Given records.
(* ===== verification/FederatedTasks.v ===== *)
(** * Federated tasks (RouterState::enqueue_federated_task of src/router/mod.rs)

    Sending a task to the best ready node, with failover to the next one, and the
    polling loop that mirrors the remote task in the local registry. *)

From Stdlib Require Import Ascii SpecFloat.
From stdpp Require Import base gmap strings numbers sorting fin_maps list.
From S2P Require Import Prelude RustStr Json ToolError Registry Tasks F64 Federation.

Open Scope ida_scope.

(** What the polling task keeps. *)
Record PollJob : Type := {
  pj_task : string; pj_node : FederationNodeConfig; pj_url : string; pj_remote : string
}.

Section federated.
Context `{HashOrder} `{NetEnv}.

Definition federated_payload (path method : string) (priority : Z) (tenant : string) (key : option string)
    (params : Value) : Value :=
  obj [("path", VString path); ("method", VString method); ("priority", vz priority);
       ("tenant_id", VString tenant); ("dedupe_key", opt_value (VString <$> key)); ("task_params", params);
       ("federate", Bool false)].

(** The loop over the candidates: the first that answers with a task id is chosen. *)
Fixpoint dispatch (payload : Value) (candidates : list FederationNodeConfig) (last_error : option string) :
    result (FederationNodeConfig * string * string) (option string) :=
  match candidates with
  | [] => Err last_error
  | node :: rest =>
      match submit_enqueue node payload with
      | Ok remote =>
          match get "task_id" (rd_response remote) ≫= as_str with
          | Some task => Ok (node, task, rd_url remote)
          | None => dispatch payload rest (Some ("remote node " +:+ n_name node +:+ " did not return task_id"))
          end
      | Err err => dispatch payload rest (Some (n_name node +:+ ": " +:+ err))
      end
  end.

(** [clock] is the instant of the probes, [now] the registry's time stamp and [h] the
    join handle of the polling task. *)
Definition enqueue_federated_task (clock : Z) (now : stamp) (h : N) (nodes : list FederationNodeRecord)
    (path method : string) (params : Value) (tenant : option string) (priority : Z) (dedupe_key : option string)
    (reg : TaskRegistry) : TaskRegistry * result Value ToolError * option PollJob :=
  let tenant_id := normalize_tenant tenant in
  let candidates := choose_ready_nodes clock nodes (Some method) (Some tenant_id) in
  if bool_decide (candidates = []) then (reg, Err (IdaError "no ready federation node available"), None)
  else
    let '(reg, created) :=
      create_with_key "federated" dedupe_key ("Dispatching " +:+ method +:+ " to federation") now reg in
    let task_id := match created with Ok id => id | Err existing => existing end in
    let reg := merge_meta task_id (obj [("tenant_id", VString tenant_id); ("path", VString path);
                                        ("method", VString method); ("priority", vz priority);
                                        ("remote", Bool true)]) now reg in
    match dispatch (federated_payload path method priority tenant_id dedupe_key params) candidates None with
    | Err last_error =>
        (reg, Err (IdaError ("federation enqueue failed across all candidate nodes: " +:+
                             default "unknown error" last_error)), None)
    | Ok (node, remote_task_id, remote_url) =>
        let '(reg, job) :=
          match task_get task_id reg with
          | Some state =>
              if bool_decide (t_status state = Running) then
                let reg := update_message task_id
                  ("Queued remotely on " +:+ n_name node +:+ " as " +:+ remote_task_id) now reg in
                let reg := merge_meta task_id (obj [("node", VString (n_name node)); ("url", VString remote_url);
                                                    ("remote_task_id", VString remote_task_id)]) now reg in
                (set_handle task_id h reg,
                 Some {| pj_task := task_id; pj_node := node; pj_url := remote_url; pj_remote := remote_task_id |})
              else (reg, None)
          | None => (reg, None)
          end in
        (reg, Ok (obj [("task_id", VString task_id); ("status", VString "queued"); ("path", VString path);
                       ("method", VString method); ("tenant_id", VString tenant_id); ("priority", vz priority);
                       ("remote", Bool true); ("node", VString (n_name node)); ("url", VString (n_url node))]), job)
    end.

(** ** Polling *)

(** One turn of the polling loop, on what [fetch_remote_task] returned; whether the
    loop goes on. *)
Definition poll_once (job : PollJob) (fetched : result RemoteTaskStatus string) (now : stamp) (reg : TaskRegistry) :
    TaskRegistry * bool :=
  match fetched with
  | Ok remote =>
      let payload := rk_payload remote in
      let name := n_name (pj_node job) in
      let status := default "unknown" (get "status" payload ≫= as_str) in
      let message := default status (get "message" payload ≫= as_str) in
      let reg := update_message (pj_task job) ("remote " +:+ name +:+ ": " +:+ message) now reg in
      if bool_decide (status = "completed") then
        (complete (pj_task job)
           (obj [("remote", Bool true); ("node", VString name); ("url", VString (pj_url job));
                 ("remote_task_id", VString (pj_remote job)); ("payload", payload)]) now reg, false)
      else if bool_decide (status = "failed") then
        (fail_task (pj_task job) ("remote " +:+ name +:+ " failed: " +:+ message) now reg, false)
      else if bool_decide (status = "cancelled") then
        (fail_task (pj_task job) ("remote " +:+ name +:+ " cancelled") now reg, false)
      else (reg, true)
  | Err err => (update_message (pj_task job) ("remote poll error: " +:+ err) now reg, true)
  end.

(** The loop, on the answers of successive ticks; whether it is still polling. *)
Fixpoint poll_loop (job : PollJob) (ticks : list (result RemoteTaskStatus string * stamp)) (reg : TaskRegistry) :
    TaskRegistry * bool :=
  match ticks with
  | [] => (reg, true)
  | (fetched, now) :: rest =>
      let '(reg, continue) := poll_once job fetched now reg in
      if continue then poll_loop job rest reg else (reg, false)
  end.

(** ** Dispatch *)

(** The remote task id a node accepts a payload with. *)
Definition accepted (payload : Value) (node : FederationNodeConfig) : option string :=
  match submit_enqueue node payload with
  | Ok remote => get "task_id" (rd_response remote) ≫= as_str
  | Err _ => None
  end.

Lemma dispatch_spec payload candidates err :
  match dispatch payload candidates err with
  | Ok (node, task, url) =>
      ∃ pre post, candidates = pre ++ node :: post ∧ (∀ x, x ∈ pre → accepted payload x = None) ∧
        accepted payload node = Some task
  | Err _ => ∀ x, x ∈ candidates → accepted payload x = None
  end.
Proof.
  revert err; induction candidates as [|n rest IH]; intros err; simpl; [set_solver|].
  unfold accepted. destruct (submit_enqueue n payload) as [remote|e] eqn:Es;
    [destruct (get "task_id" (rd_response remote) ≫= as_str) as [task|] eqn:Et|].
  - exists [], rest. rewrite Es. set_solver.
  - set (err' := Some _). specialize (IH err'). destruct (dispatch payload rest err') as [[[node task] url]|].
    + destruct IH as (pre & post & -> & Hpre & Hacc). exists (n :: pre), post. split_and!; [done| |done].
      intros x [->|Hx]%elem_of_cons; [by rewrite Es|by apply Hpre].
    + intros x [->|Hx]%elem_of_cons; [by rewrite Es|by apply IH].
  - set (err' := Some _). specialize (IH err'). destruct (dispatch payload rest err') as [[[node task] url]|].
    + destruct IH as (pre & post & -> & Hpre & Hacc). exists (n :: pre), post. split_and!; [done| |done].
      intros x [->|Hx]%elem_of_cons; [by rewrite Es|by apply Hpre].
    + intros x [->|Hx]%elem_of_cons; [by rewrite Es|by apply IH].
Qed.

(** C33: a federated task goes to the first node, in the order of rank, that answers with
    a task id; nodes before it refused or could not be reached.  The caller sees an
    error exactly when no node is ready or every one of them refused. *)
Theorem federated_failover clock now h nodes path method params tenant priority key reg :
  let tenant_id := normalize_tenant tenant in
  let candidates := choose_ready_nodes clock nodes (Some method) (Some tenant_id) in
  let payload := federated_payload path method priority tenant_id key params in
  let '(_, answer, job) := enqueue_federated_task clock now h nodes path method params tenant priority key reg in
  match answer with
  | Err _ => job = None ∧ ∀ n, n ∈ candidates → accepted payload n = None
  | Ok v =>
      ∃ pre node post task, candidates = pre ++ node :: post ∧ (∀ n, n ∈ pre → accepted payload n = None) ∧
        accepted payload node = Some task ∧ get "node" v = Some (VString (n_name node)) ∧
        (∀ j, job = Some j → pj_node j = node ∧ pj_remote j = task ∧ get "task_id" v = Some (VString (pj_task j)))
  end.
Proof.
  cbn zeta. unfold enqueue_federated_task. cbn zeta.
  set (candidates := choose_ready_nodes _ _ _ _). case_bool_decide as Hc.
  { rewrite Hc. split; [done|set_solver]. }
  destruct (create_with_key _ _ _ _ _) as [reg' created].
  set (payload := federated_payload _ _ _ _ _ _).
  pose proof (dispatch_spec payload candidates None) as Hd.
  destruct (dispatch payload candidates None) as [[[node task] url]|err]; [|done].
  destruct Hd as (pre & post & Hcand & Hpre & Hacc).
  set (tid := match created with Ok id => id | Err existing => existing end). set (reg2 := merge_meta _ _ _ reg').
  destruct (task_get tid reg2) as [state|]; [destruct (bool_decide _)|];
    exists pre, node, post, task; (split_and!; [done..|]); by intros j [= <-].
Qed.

---

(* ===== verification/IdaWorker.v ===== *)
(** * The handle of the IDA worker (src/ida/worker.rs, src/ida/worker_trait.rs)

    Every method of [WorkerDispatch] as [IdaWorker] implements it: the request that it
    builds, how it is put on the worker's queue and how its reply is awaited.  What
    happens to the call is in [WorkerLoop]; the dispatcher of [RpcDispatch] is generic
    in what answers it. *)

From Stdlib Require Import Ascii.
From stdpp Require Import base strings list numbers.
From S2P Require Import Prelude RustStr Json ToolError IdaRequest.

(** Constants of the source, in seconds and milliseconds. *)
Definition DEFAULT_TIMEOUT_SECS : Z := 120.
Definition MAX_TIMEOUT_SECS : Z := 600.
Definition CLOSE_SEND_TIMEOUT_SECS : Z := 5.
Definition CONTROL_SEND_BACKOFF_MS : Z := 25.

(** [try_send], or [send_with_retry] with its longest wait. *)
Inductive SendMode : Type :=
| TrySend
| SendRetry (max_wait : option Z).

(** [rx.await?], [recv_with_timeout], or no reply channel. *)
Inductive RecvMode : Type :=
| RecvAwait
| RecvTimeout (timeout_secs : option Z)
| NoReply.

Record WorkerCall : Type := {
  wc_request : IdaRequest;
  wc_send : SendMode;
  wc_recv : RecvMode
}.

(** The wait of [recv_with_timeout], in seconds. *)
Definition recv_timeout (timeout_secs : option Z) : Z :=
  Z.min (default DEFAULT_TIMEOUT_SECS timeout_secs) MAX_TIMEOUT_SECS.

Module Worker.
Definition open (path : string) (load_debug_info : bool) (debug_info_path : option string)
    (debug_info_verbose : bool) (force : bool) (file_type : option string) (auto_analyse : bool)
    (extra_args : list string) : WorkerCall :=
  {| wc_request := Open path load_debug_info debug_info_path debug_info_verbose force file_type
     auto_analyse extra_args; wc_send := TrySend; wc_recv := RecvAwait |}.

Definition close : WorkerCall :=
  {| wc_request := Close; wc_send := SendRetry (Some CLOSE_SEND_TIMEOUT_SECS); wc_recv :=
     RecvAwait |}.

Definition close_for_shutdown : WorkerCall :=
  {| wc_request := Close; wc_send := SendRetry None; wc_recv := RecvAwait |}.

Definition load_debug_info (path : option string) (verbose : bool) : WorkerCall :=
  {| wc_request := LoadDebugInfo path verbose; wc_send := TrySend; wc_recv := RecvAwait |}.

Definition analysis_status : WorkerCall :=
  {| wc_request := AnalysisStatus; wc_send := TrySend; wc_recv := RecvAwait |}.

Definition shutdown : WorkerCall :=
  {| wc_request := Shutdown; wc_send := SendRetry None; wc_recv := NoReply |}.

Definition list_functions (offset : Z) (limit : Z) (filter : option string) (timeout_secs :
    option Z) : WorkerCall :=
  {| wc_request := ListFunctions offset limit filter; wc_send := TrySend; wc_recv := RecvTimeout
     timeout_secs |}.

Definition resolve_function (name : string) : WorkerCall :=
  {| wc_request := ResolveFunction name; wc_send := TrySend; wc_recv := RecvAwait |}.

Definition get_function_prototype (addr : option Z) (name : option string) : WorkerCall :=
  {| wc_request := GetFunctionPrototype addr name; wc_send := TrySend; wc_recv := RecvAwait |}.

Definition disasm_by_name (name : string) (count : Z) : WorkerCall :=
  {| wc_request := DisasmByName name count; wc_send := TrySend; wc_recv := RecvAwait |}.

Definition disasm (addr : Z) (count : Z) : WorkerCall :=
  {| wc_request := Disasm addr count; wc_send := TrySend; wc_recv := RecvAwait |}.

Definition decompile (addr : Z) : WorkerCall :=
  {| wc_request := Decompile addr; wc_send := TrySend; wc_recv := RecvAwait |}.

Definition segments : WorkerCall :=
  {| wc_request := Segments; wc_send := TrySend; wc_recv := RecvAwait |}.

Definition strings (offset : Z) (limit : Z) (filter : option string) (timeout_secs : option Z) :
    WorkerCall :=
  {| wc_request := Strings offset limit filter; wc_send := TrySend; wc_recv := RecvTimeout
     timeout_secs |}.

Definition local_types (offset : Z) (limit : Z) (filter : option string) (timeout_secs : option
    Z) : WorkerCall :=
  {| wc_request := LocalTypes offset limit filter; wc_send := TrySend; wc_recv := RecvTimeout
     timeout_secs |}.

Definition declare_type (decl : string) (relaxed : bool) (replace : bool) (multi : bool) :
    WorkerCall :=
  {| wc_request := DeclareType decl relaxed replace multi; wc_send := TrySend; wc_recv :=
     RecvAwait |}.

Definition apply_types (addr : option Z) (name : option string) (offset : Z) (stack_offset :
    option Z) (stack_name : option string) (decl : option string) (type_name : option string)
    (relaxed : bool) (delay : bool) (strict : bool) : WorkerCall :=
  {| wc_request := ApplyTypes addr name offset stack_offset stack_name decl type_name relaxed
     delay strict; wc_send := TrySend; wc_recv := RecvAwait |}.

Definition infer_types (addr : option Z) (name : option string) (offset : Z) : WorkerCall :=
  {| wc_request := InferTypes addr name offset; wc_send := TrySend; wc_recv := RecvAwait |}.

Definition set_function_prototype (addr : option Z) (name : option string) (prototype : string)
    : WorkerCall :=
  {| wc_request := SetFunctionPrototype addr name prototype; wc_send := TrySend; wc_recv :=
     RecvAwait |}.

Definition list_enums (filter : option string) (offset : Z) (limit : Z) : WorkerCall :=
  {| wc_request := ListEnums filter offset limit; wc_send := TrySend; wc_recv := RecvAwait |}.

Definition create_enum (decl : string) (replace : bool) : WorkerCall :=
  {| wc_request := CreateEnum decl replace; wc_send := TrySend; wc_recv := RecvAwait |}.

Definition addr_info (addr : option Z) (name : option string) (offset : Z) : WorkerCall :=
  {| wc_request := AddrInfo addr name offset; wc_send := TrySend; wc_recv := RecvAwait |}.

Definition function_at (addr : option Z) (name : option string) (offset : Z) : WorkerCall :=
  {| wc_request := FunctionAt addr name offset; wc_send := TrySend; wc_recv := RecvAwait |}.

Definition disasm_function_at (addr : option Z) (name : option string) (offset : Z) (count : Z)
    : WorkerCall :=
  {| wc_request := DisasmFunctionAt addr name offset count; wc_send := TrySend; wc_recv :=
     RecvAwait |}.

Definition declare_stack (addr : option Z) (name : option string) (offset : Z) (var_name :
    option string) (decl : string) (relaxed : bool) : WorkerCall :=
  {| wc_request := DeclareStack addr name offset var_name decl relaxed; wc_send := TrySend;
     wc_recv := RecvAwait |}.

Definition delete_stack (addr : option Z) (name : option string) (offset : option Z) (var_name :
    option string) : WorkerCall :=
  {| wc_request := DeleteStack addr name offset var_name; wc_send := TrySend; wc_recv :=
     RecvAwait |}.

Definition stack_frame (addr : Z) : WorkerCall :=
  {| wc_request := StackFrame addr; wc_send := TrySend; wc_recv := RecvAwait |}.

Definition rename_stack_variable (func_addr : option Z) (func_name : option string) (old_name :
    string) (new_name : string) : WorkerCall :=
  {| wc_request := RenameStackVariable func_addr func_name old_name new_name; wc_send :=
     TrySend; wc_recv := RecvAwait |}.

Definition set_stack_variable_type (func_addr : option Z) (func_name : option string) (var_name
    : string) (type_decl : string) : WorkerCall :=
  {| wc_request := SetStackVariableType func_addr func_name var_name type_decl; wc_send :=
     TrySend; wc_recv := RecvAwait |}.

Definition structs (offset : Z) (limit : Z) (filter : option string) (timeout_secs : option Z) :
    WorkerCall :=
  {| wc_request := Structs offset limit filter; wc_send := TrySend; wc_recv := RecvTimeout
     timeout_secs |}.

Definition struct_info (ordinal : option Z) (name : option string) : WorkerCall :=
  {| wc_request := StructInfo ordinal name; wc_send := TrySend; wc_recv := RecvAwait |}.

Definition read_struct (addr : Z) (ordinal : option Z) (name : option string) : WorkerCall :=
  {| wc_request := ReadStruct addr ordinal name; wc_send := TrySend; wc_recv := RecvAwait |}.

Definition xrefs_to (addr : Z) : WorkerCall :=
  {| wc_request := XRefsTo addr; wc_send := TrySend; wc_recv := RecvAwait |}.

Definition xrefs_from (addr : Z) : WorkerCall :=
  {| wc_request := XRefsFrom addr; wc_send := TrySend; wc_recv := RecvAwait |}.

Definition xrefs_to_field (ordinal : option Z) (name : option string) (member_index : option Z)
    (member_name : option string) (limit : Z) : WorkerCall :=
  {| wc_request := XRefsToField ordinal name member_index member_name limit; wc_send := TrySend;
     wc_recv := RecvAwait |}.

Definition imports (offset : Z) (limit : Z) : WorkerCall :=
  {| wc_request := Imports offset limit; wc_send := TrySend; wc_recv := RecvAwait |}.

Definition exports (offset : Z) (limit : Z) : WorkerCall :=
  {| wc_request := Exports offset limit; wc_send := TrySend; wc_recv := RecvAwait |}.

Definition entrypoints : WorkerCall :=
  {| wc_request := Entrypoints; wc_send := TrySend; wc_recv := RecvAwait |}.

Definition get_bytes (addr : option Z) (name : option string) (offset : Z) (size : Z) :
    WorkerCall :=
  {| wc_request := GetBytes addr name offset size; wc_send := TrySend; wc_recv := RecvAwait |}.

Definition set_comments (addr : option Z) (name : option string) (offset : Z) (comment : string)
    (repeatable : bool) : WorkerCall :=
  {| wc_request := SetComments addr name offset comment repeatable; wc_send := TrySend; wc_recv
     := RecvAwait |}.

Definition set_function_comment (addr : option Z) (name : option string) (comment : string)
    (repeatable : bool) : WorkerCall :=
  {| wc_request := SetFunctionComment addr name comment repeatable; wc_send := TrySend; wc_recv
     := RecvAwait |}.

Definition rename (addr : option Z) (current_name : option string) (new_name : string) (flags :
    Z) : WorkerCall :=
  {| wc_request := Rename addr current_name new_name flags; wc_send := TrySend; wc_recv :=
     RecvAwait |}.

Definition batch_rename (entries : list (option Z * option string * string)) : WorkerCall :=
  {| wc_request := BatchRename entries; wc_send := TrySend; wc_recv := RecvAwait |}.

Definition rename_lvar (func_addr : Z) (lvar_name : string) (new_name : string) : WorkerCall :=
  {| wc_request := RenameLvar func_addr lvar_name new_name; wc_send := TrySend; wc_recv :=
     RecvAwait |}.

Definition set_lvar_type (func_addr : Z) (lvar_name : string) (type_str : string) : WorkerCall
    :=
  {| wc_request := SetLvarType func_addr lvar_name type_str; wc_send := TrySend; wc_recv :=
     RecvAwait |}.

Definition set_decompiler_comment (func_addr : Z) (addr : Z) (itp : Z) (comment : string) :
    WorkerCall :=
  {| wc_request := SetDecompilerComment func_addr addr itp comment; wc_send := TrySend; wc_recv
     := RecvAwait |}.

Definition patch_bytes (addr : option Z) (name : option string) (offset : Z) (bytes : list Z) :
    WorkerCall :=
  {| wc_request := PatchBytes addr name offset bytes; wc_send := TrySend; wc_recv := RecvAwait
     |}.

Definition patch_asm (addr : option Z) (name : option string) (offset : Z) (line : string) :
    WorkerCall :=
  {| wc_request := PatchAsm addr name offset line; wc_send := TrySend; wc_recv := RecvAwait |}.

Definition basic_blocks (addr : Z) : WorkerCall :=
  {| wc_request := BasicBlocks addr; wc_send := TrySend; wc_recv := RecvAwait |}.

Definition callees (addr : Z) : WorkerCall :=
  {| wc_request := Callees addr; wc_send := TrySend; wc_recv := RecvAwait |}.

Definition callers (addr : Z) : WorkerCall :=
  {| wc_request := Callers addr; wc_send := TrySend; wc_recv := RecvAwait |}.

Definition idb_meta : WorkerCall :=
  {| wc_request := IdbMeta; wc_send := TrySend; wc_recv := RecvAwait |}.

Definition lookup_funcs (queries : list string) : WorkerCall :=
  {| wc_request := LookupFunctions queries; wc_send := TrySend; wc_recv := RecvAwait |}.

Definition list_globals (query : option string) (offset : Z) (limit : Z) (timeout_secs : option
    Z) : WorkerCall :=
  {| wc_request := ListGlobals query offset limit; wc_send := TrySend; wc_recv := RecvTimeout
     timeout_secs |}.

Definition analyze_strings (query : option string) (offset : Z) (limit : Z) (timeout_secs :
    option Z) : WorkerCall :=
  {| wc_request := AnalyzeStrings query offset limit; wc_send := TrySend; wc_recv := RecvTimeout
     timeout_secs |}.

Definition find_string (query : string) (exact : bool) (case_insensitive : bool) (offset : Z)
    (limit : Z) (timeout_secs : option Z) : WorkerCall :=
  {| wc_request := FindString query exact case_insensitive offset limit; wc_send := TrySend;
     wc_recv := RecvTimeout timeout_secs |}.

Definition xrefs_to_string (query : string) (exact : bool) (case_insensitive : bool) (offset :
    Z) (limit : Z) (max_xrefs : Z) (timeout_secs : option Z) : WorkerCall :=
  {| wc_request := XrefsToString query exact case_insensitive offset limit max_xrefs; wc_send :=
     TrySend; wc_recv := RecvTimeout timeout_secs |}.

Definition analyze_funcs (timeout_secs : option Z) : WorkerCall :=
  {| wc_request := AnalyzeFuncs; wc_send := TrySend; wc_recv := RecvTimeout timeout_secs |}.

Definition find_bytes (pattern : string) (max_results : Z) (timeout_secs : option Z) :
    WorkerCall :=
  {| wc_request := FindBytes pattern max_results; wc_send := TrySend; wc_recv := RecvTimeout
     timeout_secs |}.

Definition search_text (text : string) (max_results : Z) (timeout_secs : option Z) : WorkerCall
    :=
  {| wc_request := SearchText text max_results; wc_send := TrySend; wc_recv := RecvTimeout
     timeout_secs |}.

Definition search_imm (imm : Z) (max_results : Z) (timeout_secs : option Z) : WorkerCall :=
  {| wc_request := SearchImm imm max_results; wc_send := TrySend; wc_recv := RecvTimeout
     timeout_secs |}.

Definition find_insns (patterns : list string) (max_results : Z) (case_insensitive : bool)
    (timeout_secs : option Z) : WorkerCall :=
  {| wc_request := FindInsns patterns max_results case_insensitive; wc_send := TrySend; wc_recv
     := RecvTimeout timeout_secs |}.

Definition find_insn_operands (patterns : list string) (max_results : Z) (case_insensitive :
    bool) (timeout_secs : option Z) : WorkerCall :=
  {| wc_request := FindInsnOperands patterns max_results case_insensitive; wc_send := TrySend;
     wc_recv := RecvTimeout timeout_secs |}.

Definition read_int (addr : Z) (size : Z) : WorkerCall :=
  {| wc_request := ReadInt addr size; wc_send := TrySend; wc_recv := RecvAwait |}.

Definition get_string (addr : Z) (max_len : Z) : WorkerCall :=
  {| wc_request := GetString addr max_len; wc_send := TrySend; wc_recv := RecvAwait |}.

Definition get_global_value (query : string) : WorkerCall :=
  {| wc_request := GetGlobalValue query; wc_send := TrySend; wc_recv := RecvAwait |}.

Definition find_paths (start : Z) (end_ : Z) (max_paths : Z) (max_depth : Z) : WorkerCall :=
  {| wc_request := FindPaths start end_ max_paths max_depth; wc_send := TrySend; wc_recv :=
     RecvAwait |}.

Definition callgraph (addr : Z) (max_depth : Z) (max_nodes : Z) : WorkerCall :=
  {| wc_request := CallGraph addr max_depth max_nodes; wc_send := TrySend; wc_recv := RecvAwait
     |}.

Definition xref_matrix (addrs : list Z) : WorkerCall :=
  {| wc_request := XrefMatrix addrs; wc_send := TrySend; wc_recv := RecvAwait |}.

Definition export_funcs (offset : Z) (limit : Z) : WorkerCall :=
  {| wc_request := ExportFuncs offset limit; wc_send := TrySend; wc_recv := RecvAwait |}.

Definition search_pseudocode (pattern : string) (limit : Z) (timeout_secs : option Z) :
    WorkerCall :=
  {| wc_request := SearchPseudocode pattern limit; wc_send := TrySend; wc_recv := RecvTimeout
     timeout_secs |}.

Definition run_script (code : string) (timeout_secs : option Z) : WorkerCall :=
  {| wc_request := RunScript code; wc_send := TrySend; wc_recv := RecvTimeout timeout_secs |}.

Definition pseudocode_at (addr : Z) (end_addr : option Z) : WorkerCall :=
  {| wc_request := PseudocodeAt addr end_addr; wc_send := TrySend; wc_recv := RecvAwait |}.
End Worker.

Required work. Write out exactly the lines that fall from the line with "Definition shutdown : WorkerCall" to the line with "Definition apply_types (addr" in the records above, keeping both ends.

Solution to the exercise.
Definition shutdown : WorkerCall :=
  {| wc_request := Shutdown; wc_send := SendRetry None; wc_recv := NoReply |}.

Definition list_functions (offset : Z) (limit : Z) (filter : option string) (timeout_secs :
    option Z) : WorkerCall :=
  {| wc_request := ListFunctions offset limit filter; wc_send := TrySend; wc_recv := RecvTimeout
     timeout_secs |}.

Definition resolve_function (name : string) : WorkerCall :=
  {| wc_request := ResolveFunction name; wc_send := TrySend; wc_recv := RecvAwait |}.

Definition get_function_prototype (addr : option Z) (name : option string) : WorkerCall :=
  {| wc_request := GetFunctionPrototype addr name; wc_send := TrySend; wc_recv := RecvAwait |}.

Definition disasm_by_name (name : string) (count : Z) : WorkerCall :=
  {| wc_request := DisasmByName name count; wc_send := TrySend; wc_recv := RecvAwait |}.

Definition disasm (addr : Z) (count : Z) : WorkerCall :=
  {| wc_request := Disasm addr count; wc_send := TrySend; wc_recv := RecvAwait |}.

Definition decompile (addr : Z) : WorkerCall :=
  {| wc_request := Decompile addr; wc_send := TrySend; wc_recv := RecvAwait |}.

Definition segments : WorkerCall :=
  {| wc_request := Segments; wc_send := TrySend; wc_recv := RecvAwait |}.

Definition strings (offset : Z) (limit : Z) (filter : option string) (timeout_secs : option Z) :
    WorkerCall :=
  {| wc_request := Strings offset limit filter; wc_send := TrySend; wc_recv := RecvTimeout
     timeout_secs |}.

Definition local_types (offset : Z) (limit : Z) (filter : option string) (timeout_secs : option
    Z) : WorkerCall :=
  {| wc_request := LocalTypes offset limit filter; wc_send := TrySend; wc_recv := RecvTimeout
     timeout_secs |}.

Definition declare_type (decl : string) (relaxed : bool) (replace : bool) (multi : bool) :
    WorkerCall :=
  {| wc_request := DeclareType decl relaxed replace multi; wc_send := TrySend; wc_recv :=
     RecvAwait |}.

Definition apply_types (addr : option Z) (name : option string) (offset : Z) (stack_offset :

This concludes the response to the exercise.